Once we have any set of operations queued up in a list, we can execute them atomically together:
```python
def execute_operations(operations: Transaction):
with transaction.atomic():
for qs, func_name, kwargs in operations:
func = getattr(qs, func_name)
yield func(**kwargs)
```
In this way we can perform 20 or 30 field and row updates scattered across various tables while mitigating TOCTTOU bugs and excessively expensive locking.
## Why would we need this?
Imagine you have a game loop with complex logic that takes 100ms to calculate the next gamestate after each player action. The logic needs to access and update several datase rows representing the game state, but the reads and writes happen scattered throughout the game loop.

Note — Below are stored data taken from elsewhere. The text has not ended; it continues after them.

(** A property of the engine and the log that every step of every
    operation keeps. *)
Record Ledger (J : BatchClient.t -> list Event -> Prop) : Prop := {
  led_flush :
    forall s w,
      J s (log w) ->
      J (fst (snd (BatchClient.flush (s, w))))
        (log (snd (snd (BatchClient.flush (s, w)))));
  led_accept : forall entry s l, J s l -> J (accept entry s) l;
  led_timer : forall d s l, J s l -> J (BatchClient.set_flushTimer d s) l;
  led_halted : forall s l, J s l -> J (halted s) l;
  led_closed :
    forall s l,
      J s l ->
      J (BatchClient.set_client (closed (BatchClient.client s)) s)
        (l ++ closeEvents (BatchClient.client s));
  led_console :
    forall s l line, bystander line = true -> J s l -> J s (l ++ [Console line]);
  led_timer_error :
    forall s l e,
      J s l ->
      J (BatchClient.bumpErrors s) (l ++ [Console (ErrorDuringTimerFlush e)])
}.

(** The statistics agree with what the log shows. *)
Definition books (s : BatchClient.t) (l : list Event) : Prop :=
  let st := BatchClient.stats s in
  entriesProcessed st
  = Z.of_nat (List.length (delivered l)) + dropped l
    + Z.of_nat (List.length (BatchClient.batch s)) /\
  batchesSent st = Z.of_nat (List.length (sendLogBatchReturns l)) /\
  (averageBatchSize st * of_Z (batchesSent st)
   == of_Z (Z.of_nat (List.length (delivered l))))%Q /\
  errors st = unanswered l + timerFlushErrors l.
(** The fields the rescaler does not scale, and the weight, after a round
    trip. *)
Lemma rescale_weight {num : Type} `{Number num} (item : Ingredient.t num) (w : num) :
  Ingredient.weight (rescale item w) = w
  /\ Ingredient.id (rescale item w) = Ingredient.id item
  /\ Ingredient.name (rescale item w) = Ingredient.name item
  /\ Ingredient.notes (rescale item w) = Ingredient.notes item.
Proof. unfold rescale. now destruct (_ =? _)%num. Qed.

(** C2 (as amended).  In binary64, as the code computes: for every item
    whose weight [w1 > 0] and every new weight [w2 > 0], both of them normal
    doubles of a magnitude from [2^-201] up to [2^200], rescaling to [w2] and
    back to [w1] gives back each macro value that is zero, or such a double,
    within the relative error [5 * 2^-53] (four roundings: two quotients and
    two products, none of which underflows or overflows).  In exact arithmetic,
    for every item of finite weight [w1 > 0] and every finite [w2 > 0], it
    returns the item itself: each of calories, protein, carbs, fat and
    added-oil calories is multiplied by [w2 / w1] and then by [w1 / w2], and
    the weight is [w1] again.  In every arithmetic and for all weights the
    round trip gives back the weight, the id, the name and the notes, and it
    mutates nothing: its result is a new object, and every object that was
    there, the input among them, is what it was. *)
Theorem C2_round_trip_positive_weights :
  (forall (item : Ingredient.t float) (w2 : float),
      (Ingredient.weight item >? of_Z 0)%num = true ->
      (w2 >? of_Z 0)%num = true ->
      moderate (Ingredient.weight item) = true ->
      moderate w2 = true ->
      Forall (fun x => moderate x = true \/ is_zero x = true) (macros item) ->
      Forall2 (close_to (5 * unit_roundoff))
        (macros (rescale_round_trip item w2)) (macros item))
  /\ (forall (item : Ingredient.t xnum) (w1 w2 : Qc),
        Ingredient.weight item = Fin w1 -> (0 < w1)%Qc -> (0 < w2)%Qc ->
        macros (rescale item (Fin w2))
        = map (fun x => (x * (Fin w2 / Fin w1))%num) (macros item)
        /\ Ingredient.weight (rescale item (Fin w2)) = Fin w2
        /\ rescale_round_trip item (Fin w2) = item)
  /\ (forall (num : Type) (N : Number num) (item : Ingredient.t num) (w2 : num),
        Ingredient.weight (rescale_round_trip item w2) = Ingredient.weight item
        /\ Ingredient.id (rescale_round_trip item w2) = Ingredient.id item
        /\ Ingredient.name (rescale_round_trip item w2) = Ingredient.name item
        /\ Ingredient.notes (rescale_round_trip item w2) = Ingredient.notes item)
  /\ (forall (num : Type) (N : Number num) (heap : Heap) (r : nat)
             (item : Ingredient.t num) (w2 : num),
        heap !! r = Some item ->
        exists (heap' : Heap) (r' : nat),
          rescale_round_trip_object heap r w2 = Some (heap', r')
          /\ heap' !! r' = Some (rescale_round_trip item w2)
          /\ r' <> r
          /\ heap' !! r = Some item
          /\ (forall (other : nat) (object : Ingredient.t num),
                heap !! other = Some object -> heap' !! other = Some object)).
Proof.
  split; [|split; [|split]].
  - intros item w2 P1 P2 H1 H2 Hx. now apply round_trip_of_doubles.
  - intros item w1 w2 Hw H1 H2.
    pose proof (X_rescale_pos item w1 w2 Hw H1) as E1.
    split; [|split].
    + change ((Fin w2 / Fin w1)%num) with (X.div (Fin w2) (Fin w1)).
      rewrite X_div_pos by exact H1. rewrite E1. reflexivity.
    + now rewrite E1.
    + unfold rescale_round_trip. rewrite Hw.
      rewrite (X_rescale_pos (rescale item (Fin w2)) w2 w1) by (now rewrite E1 || exact H2).
      rewrite E1. simpl. rewrite !X_mul_there_and_back by assumption.
      destruct item; simpl in *. now subst.
  - intros num N item w2. unfold rescale_round_trip.
    destruct (rescale_weight (rescale item w2) (Ingredient.weight item))
      as (Hw & Hid & Hname & Hnotes).
    destruct (rescale_weight item w2) as (_ & Hid' & Hname' & Hnotes').
    rewrite Hw, Hid, Hname, Hnotes. auto.
  - intros num N heap r item w2 Hr. unfold Heap in *.
    assert (Hlt : (r < length heap)%nat) by (apply lookup_lt_is_Some; eauto).
    assert (Hkept : forall (other : nat) (object : Ingredient.t num),
              heap !! other = Some object ->
              ((heap ++ [rescale item w2]) ++ [rescale_round_trip item w2])%list !! other
              = Some object).
    { intros other object Ho.
      rewrite !lookup_app_l; [exact Ho|apply lookup_lt_is_Some; eauto|].
      rewrite length_app. apply Nat.lt_lt_add_r, lookup_lt_is_Some. eauto. }
    exists ((heap ++ [rescale item w2]) ++ [rescale_round_trip item w2])%list,
           (length (heap ++ [rescale item w2])).
    split; [|split; [|split; [|split]]].
    + unfold rescale_round_trip_object, rescale_object, new_object, Heap.
      rewrite Hr. rewrite lookup_app_r by lia. now rewrite Nat.sub_diag.
    + rewrite lookup_app_r by lia. now rewrite Nat.sub_diag.
    + rewrite length_app. simpl. lia.
    + now apply Hkept.
    + exact Hkept.
Qed.
(** * A shallow embedding of the transactional views of the T.O.B.I backend

    Source: [core/models.py] and [core/views.py] (Django + DRF).

    Modelling conventions.
    - Every Django model becomes a record; every table is a list of rows.
      New rows are put at the head of the list; the order of a table is
      never observed by the views modelled here.
    - [DecimalField] values are Python [Decimal]s; they are modelled exactly
      as rationals [Q]; [Decimal] comparisons are numeric, hence [Qeq_bool],
      [Qle_bool], [Qlt_bool]. A view computes on the unrounded values of the
      instances it holds; the database stores a [decimal_places=2] column
      quantised to two places, rounding half to even ([quantize2]). This is
      modelled for the investment columns, where the views write values with
      more places (60% of a cost price, a top-up [Decimal] taken from the
      request). The other decimal columns receive values read from two-place
      columns, or their sums, differences and whole multiples, which are
      already two-place, except the 10% commission; its amount is kept
      unrounded. The [max_digits] bound is not modelled: the investment
      amounts written stay within a cent of the listing's cost price, itself
      a column of the same size.
    - [DateField] values are days ([Z]); [DateTimeField] values are seconds
      ([Z]); [timedelta(days=365)] is [365 * 86400] seconds.
    - Text choices (roles, statuses, plans, property types) are strings, as
      in the source.
    - A view runs in a state and exception monad [M]. Django runs in
      autocommit mode (no [transaction.atomic] anywhere in the source), so a
      row saved before an exception stays saved: an exception keeps the
      store reached at the point where it was raised. *)

From Stdlib Require Import String List ZArith QArith Bool Lia Lqa.
Import ListNotations.

Open Scope string_scope.

(** ** Data model ([core/models.py]) *)

Record User := mkUser {
  user_id : nat;
  email : string;
  role : string;                          (* "CUSTOMER" | "AGENT" | "INVESTOR" | "ADMIN" *)
  is_verified : bool;
  membership_tier : option string;        (* 'Gold' or 'Platinum' *)
  membership_expires_at : option Z;
  shortlet_credit : Q
}.
Definition handle_list_files (e : env) (message : Message) : M unit :=
  let uid := uid_of message in
  log_user_action e (Some uid)
    ("User " +:+ pretty uid
       +:+ " pressed 'Список завантаженних файлів' button.");;
  files ← get_user_files uid;
  match files with
  | [] => answer message "Ви ще не завантажували файли." None
  | _ =>
      answer message "Ваші завантажені файли:" None;;
      for_each files (λ file_record,
        answer message (_format_file_info file_record)
          (Some (create_delete_button (f_id (fl_file file_record)))))
  end.

Definition handle_file_type_choice (e : env) (query : CallbackQuery)
  (file_type : string) : M unit :=
  let uid := user_id (cq_from_user query) in
  log_user_action e (Some uid)
    ("User " +:+ pretty uid +:+ " chose file type '" +:+ file_type +:+ "'.");;
  query_answer None false;;
  if String.eqb file_type "document" then
    query_message_edit_text query
      ("Будь ласка, завантажте документ ("
         +:+ Str.join ", " ALLOWED_DOC_EXTENSIONS +:+ "). Або /cancel");;
    set_state uid awaiting_document
  else if String.eqb file_type "photo" then
    query_message_edit_text query "Будь ласка, завантажте фото. Або /cancel";;
    set_state uid awaiting_photo
  else
    query_message_edit_text query "Невідомий тип файлу. Спробуйте ще раз.";;
    clear_state uid.

(** Python truthiness of an optional string. *)
Definition truthy_str (o : option string) : bool :=
  match o with Some s => Str.truthy s | None => false end.

Definition handle_delete_file (e : env) (query : CallbackQuery) (file_id : Z)
  : M unit :=
  let uid := user_id (cq_from_user query) in
  let log_desc_base :=
    "User " +:+ pretty uid +:+ " attempted to delete file ID "
      +:+ pretty file_id in
  file_path_to_delete ← delete_file_record file_id;
  if truthy_str file_path_to_delete then
    _delete_file_from_disk e (default "" file_path_to_delete);;
    query_answer (Some "Файл видалено.") false;;
    log_user_action e (Some uid) (log_desc_base +:+ " - successful.");;
    match cq_message query with
    | Some cm =>
        if truthy_str (cb_text cm) then
          emit (edit_text (cb_chat_id cm) (cb_message_id cm)
                  (default "" (cb_text cm) +:+ Str.LF +:+ Str.LF
                     +:+ " **Видалено**"))
        else emit (delete_message (cb_chat_id cm) (cb_message_id cm))
    | None => mret ()
    end
  else
    file_record ← get_file_record file_id;
    if match file_record with
       | Some r => bool_decide (f_user_id r ≠ uid)
       | None => false
       end
    then
      query_answer
        (Some "Помилка: Неможливо видалити файл іншого користувача.") true;;
      log_user_action e (Some uid)
        (log_desc_base +:+ " - failed: permission denied.")
    else
      query_answer (Some "Помилка: Файл не знайдено або вже видалено.") true;;
      match cq_message query with
      | Some cm =>
          when (truthy_str (cb_text cm)
                && negb (Str.contains "Видалено" (default "" (cb_text cm))))
            (emit (edit_text (cb_chat_id cm) (cb_message_id cm)
                     (default "" (cb_text cm) +:+ Str.LF +:+ Str.LF
                        +:+ "*Помилка видалення або вже видалено*")))
      | None => mret ()
      end.

Definition allowed_extension (file_extension : string) : bool :=
  bool_decide (file_extension ∈ ALLOWED_DOC_EXTENSIONS).

Definition INVALID_FORMAT (file_extension : string) : string :=
  "Невірний формат (" +:+ file_extension +:+ "). Дозволено: "
    +:+ Str.join ", " ALLOWED_DOC_EXTENSIONS +:+ "." +:+ Str.LF
    +:+ "Надішліть інший файл або /cancel.".

Definition DOCUMENT_NOT_SAVED : string :=
  "Не вдалося зберегти файл. Спробуйте ще раз або /cancel.".

Definition DOCUMENT_UPLOADED (original_filename : string) : string :=
  "Документ '" +:+ original_filename +:+ "' завантажено!".

Definition DOCUMENT_DB_ERROR : string :=
  "Файл завантажено, але сталася помилка при збереженні запису в базу. Зверніться до адміністратора.".

Definition handle_document_upload (e : env) (message : Message) : M unit :=
  let uid := uid_of message in
  match document message with
  | None => raise AttributeError
  | Some doc =>
      let original_filename := or_else (file_name doc) "unknown_document" in
      let file_extension := Str.lower (Path.suffix original_filename) in
      if negb (allowed_extension file_extension) then
        reply message (INVALID_FORMAT file_extension) None;;
        log_user_action e (Some uid)
          ("User " +:+ pretty uid
             +:+ " sent wrong input while awaiting document. Invalid format ("
             +:+ file_extension +:+ ").")
      else
        let save_filename := doc_file_unique_id doc +:+ file_extension in
        saved_path ← _save_uploaded_file e (doc_file_id doc) uid save_filename;
        match saved_path with
        | None =>
            reply message DOCUMENT_NOT_SAVED None;;
            log_user_action e (Some uid)
              ("User " +:+ pretty uid
                 +:+ " sent wrong input while awaiting document. Could not save file.")
        | Some path =>
            try_except
              (add_file_record e uid path original_filename "document";;
               answer message (DOCUMENT_UPLOADED original_filename)
                 (Some main_menu_authorized);;
               log_user_action e (Some uid)
                 ("User " +:+ pretty uid +:+ " successfully uploaded document '"
                    +:+ original_filename +:+ "'");;
               clear_state uid)
              (λ _,
               reply message DOCUMENT_DB_ERROR None;;
               log_user_action e (Some uid)
                 ("User " +:+ pretty uid +:+ " failed to save document '"
                    +:+ original_filename +:+ "' to database.");;
               clear_state uid)
        end
  end.

Definition PHOTO_NOT_SAVED : string :=
  "Не вдалося зберегти фото. Спробуйте ще раз або /cancel.".

Definition PHOTO_UPLOADED : string := "Фото успішно завантажено!".

Definition PHOTO_DB_ERROR : string :=
  "Фото завантажено, але сталася помилка при збереженні запису в базу. Зверніться до адміністратора.".

Definition handle_photo_upload (e : env) (message : Message) : M unit :=
  match List.last (Some <$> photo message) None with   (* message.photo[-1] *)
  | None => raise IndexError
  | Some largest =>
      let uid := uid_of message in
      let save_filename :=
        "photo_" +:+ photo_file_unique_id largest +:+ "_"
          +:+ env_timestamp e +:+ ".jpg" in
      let log_desc_base :=
        "User " +:+ pretty uid +:+ " attempted to upload photo '"
          +:+ save_filename +:+ "'" in
      saved_path ← _save_uploaded_file e (photo_file_id largest) uid save_filename;
      match saved_path with
      | None =>
          reply message PHOTO_NOT_SAVED None;;
          log_user_action e (Some uid)
            (log_desc_base +:+ " - failed: could not save photo.")
      | Some path =>
          try_except
            (add_file_record e uid path save_filename "photo";;
             answer message PHOTO_UPLOADED (Some main_menu_authorized);;
             log_user_action e (Some uid) (log_desc_base +:+ " - successful.");;
             clear_state uid)
            (λ _,
             reply message PHOTO_DB_ERROR None;;
             log_user_action e (Some uid)
               (log_desc_base +:+ " - failed: database error saving record.");;
             clear_state uid)
      end
  end.
Lemma noCache_invalidateCache : preserves noCache invalidateCache.
Proof. intros s _. reflexivity. Qed.

Lemma total_invalidateCache : total invalidateCache.
Proof. intros s. eexists _, _. reflexivity. Qed.

Lemma synced_tail {A} (rest : M A) :
  quiet rest -> establishes statsSynced (invalidateCache ;;; updateStats ;;; rest).
Proof.
  intros Q. apply establishes_after; [apply total_invalidateCache | intros _].
  apply establishes_bind; [apply synced_updateStats | intros _].
  apply synced_quiet, Q.
Qed.

Ltac keeps := intros ?; reflexivity.

Lemma noCache_fromSaveFormat data : preserves noCache (fromSaveFormat data).
Proof.
  unfold fromSaveFormat.
  apply preserves_bind.
  { destruct (sf_transactions data);
      [apply noCache_modify; keeps | apply preserves_ret]. }
  intros _. apply preserves_bind.
  { destruct (sf_categories data);
      [apply noCache_modify; keeps | apply preserves_ret]. }
  intros _. apply preserves_bind.
  { destruct (sf_idCounter data) as [n|]; [|apply preserves_ret].
    destruct (n =? 0); [apply preserves_ret | apply noCache_modify; keeps]. }
  intros _. apply preserves_bind.
  { destruct (sf_filters data);
      [apply noCache_modify; keeps | apply preserves_ret]. }
  intros _. apply preserves_bind.
  { destruct (sf_stats data);
      [apply noCache_modify; keeps | apply preserves_ret]. }
  intros _. apply preserves_bind; [apply noCache_invalidateCache | intros _].
  apply preserves_bind; [apply noCache_updateStats | intros _].
  apply noCache_quiet. auto with quiet.
Qed.

Lemma synced_fromSaveFormat data : establishes statsSynced (fromSaveFormat data).
Proof.
  unfold fromSaveFormat.
  apply establishes_after.
  { destruct (sf_transactions data); [apply total_modify | apply total_ret]. }
  intros _. apply establishes_after.
  { destruct (sf_categories data); [apply total_modify | apply total_ret]. }
  intros _. apply establishes_after.
  { destruct (sf_idCounter data) as [n|]; [|apply total_ret].
    destruct (n =? 0); [apply total_ret | apply total_modify]. }
  intros _. apply establishes_after.
  { destruct (sf_filters data); [apply total_modify | apply total_ret]. }
  intros _. apply establishes_after.
  { destruct (sf_stats data); [apply total_modify | apply total_ret]. }
  intros _. apply synced_tail. auto with quiet.
Qed.

Lemma synced_finish {A} (rest : M A) :
  quiet rest ->
  establishes statsSynced
    (modify (with_isInitialized true) ;;; updateStats ;;; rest).
Proof.
  intros Q. apply establishes_after; [apply total_modify | intros _].
  apply establishes_bind; [apply synced_updateStats | intros _].
  apply synced_quiet, Q.
Qed.

Lemma noCache_finish {A} (rest : M A) :
  quiet rest ->
  preserves noCache (modify (with_isInitialized true) ;;; updateStats ;;; rest).
Proof.
  intros Q. apply preserves_bind; [apply noCache_modify; keeps | intros _].
  apply preserves_bind; [apply noCache_updateStats | intros _].
  apply noCache_quiet, Q.
Qed.

Lemma synced_loadFromLocalStorage local :
  preserves statsSynced (loadFromLocalStorage local).
Proof.
  unfold loadFromLocalStorage. apply preserves_tryCatch.
  - destruct local as [| |l|data].
    + apply preserves_bind; [apply preserves_ret | intros _].
      apply establishes_preserves, synced_finish. auto with quiet.
    + apply preserves_bind; [apply preserves_throw | intros _].
      apply establishes_preserves, synced_finish. auto with quiet.
    + apply establishes_preserves.
      apply establishes_after; [apply total_modify | intros _].
      apply synced_finish. auto with quiet.
    + apply establishes_preserves.
      apply establishes_bind; [apply synced_fromSaveFormat | intros _].
      apply establishes_preserves, synced_finish. auto with quiet.
  - apply preserves_bind; [apply synced_core; core | intros _].
    apply synced_quiet. auto with quiet.
Qed.
(** C5.  [checkCorrectnessBeforeParsing] is the validation of the
    specification on the top-level nodes that are not commands, in
    registration order, followed by the top-level commands, in
    registration order: each node's check is called on the lists
    [flags] and [names] as the nodes before it in that order left them,
    starting from empty lists, so that a command is checked against
    what every non-command node accumulated.  Every node of that order
    is called unless a check throws, which ends the validation.  In a
    [parse()] these calls come first in the trace and no later call is a
    pre-parse check: the validation runs once, before any token is
    dispatched.  And if the check of a node throws on the lists that the
    nodes before it accumulated (a name that is already there), then
    [parse()] fails with that exception before any [process] is invoked:
    nothing but the trace of the checks has changed. *)
Theorem pre_parse_validation_runs_first (m : Machine) :
  let order :=
    filter (fun a => negb (is_command_node a)) (m_args m) ++
    filter is_command_node (m_args m) in
  checkCorrectnessBeforeParsing m =
    (fst (fst (checks_in_order order [] [])),
     log_all (map EvCheckBefore (snd (fst (checks_in_order order [] [])))) m) /\
  (exists skipped, order = snd (fst (checks_in_order order [] [])) ++ skipped) /\
  (is_ok (fst (fst (checks_in_order order [] []))) = true ->
   snd (fst (checks_in_order order [] [])) = order) /\
  (exists later,
      trace (snd (parse m)) =
        trace m ++ map EvCheckBefore (snd (fst (checks_in_order order [] [])))
          ++ later /\
      Forall (fun e => is_EvCheckBefore e = false) later) /\
  (forall pre a post flags names e flags' names',
      order = pre ++ a :: post ->
      checks_in_order pre [] [] = (Ok tt, pre, (flags, names)) ->
      arg_checkCorrectnessBeforeParsing a flags names =
        (Throw e, flags', names') ->
      parse m = (Throw e, log_all (map EvCheckBefore (pre ++ [a])) m)).
Proof.
  intros order.
  assert (E : checkCorrectnessBeforeParsing m =
              (fst (fst (checks_in_order order [] [])),
               log_all (map EvCheckBefore
                          (snd (fst (checks_in_order order [] [])))) m)).
  { unfold checkCorrectnessBeforeParsing. rewrite checkBefore_in_order.
    apply (validate_in_order_checks order ([], []) m). }
  destruct (checks_in_order_called order [] []) as [Hpre Hok].
  split; [ exact E | ]. split; [ exact Hpre | ]. split; [ exact Hok | ].
  split.
  - rewrite (parse_after_before m _ _ E).
    destruct (fst (fst (checks_in_order order [] []))) as [ [] | e ].
    + set (m1 := log_all _ m).
      pose proof (parse_loop_advances m1) as (_ & _ & _ & evs & T & F).
      unfold bind. destruct (parse_loop m1) as [[ [] | e2 ] m2]; cbn [snd] in *.
      * destruct (after_run m2) as (r3 & called3 & E3 & _).
        exists (evs ++ map EvCheckAfter called3).
        rewrite E3. cbn [snd log_all trace]. split.
        -- rewrite T. unfold m1. cbn [log_all trace].
           now rewrite <- !app_assoc.
        -- apply Forall_app. split.
           ++ eapply Forall_impl; [ | exact F ].
              intros [ | | ]; simpl; congruence.
           ++ apply Forall_forall. intros ev Hin. apply in_map_iff in Hin.
              destruct Hin as (a & <- & _). reflexivity.
      * exists evs. split.
        -- rewrite T. unfold m1. cbn [log_all trace].
           now rewrite <- !app_assoc.
        -- eapply Forall_impl; [ | exact F ].
           intros [ | | ]; simpl; congruence.
    + exists []. cbn [snd log_all trace]. rewrite app_nil_r.
      split; [ reflexivity | constructor ].
  - intros pre a post flags names e flags' names' Ho Hp Ha.
    rewrite (parse_after_before m _ _ E).
    rewrite Ho, (checks_in_order_throw pre a post [] [] flags names
                   flags' names' e Hp Ha).
    reflexivity.
Qed.

(** *** The post-parse validation *)

Lemma after_all_pass (m : Machine) :
  Forall (fun a => is_ok (arg_checkCorrectnessAfterParsing a (heap m)) = true)
    (m_args m) ->
  checkCorrectnessAfterParsing m =
  (if CmdLineOpts_eqb (m_opt m) CommandIsRequired
      && negb (is_some (m_command m))
   then Throw MissingCommandError else Ok tt,
   log_all (map EvCheckAfter (m_args m)) m).
Proof.
  intros H.
  destruct (checkAfter_args_run (m_args m) (heap m))
    as (r & called & Hrun & _ & Hall).
  destruct (Hall H) as [-> ->].
  unfold checkCorrectnessAfterParsing, bind. rewrite (Hrun m eq_refl).
  cbn [log_all m_opt m_command]. unfold throw, ret.
  destruct (CmdLineOpts_eqb (m_opt m) CommandIsRequired
            && negb (is_some (m_command m))); reflexivity.
Qed.

Lemma after_first_throw (m : Machine) (pre : list Node) (a : Node)
  (post : list Node) (e : BaseException) :
  m_args m = pre ++ a :: post ->
  Forall (fun b => is_ok (arg_checkCorrectnessAfterParsing b (heap m)) = true)
    pre ->
  arg_checkCorrectnessAfterParsing a (heap m) = Throw e ->
  checkCorrectnessAfterParsing m =
  (Throw e, log_all (map EvCheckAfter (pre ++ [a])) m).
Proof.
  intros Hargs Hpre Ha. unfold checkCorrectnessAfterParsing, bind.
  now rewrite Hargs, (checkAfter_args_throw pre a post e m Hpre Ha).
Qed.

Because each game loop step needs to write all changes in a single transaction, and writes are scattered in a 100ms window, we know that to operate it safely we will need to hold some locks for the entire 100ms window. Lets take the example of a person joining a game and paying for some chips out of their wallet to start playing. To make sure we have enough chips balance to pay the join-game fee for the whole duration of the join transaction, we have to prevent concurrent games from modifying balance until we're done. Additionally, if they don't have enough chips, or if the game fails for some reason during the transaction, we don't want to leave partially commited database changes, we want to roll everything back together.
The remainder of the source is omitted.